WHAT YOU HAVE TO DO:
Your answer should be the lines below from the one with "- A table is" to the one with "thrown exception that", both included, given again exactly and with nothing added.

DATA PROVIDED:
※

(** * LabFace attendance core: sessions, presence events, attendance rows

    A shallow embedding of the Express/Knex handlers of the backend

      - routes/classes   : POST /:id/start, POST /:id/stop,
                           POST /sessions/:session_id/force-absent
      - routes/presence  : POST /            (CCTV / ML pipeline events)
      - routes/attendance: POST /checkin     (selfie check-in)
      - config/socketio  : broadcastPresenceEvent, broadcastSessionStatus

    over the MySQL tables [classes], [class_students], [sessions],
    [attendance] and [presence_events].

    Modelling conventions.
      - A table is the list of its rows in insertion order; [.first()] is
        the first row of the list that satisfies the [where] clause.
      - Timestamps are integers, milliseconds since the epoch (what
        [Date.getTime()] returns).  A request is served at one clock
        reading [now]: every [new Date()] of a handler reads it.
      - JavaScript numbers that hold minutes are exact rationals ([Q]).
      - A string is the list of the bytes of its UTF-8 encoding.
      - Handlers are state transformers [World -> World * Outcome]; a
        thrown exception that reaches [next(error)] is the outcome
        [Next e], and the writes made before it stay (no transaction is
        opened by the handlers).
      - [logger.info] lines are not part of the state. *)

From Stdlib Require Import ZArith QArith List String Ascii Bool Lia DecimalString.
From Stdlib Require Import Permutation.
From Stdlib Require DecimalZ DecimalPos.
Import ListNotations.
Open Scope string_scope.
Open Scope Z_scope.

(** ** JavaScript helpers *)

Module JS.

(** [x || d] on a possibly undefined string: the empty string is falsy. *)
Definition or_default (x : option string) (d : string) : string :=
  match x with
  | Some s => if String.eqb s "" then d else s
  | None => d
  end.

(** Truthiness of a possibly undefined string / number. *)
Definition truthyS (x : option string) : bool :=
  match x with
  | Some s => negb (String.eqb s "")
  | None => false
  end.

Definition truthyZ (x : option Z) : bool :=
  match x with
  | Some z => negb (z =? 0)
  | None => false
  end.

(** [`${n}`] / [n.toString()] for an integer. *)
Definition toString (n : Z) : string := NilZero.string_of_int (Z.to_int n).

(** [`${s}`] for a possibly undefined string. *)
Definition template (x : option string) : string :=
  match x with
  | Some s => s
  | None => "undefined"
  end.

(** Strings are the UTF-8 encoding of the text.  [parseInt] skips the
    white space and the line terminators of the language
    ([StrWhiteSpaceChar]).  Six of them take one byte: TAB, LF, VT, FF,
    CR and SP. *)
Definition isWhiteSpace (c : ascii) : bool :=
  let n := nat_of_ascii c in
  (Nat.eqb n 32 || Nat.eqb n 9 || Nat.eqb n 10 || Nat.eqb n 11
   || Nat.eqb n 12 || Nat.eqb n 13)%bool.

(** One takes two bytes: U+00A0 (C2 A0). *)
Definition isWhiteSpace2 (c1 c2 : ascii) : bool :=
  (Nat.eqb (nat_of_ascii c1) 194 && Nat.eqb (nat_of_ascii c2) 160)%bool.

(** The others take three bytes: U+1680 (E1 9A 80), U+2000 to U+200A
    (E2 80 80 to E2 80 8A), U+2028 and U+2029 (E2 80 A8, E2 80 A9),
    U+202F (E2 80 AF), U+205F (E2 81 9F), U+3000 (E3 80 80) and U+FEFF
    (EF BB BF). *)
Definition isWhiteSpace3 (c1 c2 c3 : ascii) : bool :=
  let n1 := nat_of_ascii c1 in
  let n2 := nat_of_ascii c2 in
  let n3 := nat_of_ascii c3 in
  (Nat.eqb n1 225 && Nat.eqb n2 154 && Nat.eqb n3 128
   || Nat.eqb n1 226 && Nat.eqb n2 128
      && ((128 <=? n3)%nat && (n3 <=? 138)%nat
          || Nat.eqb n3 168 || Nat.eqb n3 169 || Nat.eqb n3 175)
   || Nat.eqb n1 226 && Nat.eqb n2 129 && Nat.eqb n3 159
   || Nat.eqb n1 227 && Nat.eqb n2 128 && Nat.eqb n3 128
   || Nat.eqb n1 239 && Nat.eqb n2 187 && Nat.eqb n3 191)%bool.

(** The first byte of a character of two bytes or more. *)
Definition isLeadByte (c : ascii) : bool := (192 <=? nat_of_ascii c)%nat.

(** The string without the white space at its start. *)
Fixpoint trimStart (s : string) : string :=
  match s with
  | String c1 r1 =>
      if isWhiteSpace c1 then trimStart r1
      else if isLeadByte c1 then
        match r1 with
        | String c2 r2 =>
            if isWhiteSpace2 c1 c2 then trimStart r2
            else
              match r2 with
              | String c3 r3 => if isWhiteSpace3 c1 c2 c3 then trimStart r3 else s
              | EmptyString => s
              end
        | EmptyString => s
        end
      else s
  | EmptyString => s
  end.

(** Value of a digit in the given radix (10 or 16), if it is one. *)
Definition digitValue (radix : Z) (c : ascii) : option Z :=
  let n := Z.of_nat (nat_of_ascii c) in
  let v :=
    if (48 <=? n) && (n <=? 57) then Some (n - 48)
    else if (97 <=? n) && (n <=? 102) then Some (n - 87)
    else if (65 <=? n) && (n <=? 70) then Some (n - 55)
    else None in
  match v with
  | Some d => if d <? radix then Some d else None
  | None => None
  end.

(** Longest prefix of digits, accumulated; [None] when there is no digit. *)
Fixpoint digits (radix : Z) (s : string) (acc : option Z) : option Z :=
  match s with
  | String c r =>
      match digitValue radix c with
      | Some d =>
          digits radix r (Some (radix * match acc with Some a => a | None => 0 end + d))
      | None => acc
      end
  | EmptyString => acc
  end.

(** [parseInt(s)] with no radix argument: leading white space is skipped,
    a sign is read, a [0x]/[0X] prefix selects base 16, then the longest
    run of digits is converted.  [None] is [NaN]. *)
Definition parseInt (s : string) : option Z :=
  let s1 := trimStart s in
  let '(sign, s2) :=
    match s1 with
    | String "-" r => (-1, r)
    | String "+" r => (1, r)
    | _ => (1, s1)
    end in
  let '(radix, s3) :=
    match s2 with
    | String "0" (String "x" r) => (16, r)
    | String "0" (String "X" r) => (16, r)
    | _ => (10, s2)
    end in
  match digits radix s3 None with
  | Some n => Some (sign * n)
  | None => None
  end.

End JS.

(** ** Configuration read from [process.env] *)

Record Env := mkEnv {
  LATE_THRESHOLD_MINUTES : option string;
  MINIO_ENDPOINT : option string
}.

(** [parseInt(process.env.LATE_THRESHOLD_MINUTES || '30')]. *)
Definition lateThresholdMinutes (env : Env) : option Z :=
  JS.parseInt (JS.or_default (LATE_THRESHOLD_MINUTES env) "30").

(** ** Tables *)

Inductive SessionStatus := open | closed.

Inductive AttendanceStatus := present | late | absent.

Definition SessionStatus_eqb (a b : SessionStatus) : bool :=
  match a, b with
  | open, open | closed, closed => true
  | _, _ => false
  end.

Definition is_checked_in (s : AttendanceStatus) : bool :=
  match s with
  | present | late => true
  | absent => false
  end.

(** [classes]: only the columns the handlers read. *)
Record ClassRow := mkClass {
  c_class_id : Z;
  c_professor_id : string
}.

※

RESULT OF THE EXERCISE:
      - A table is the list of its rows in insertion order; [.first()] is
        the first row of the list that satisfies the [where] clause.
      - Timestamps are integers, milliseconds since the epoch (what
        [Date.getTime()] returns).  A request is served at one clock
        reading [now]: every [new Date()] of a handler reads it.
      - JavaScript numbers that hold minutes are exact rationals ([Q]).
      - A string is the list of the bytes of its UTF-8 encoding.
      - Handlers are state transformers [World -> World * Outcome]; a
        thrown exception that reaches [next(error)] is the outcome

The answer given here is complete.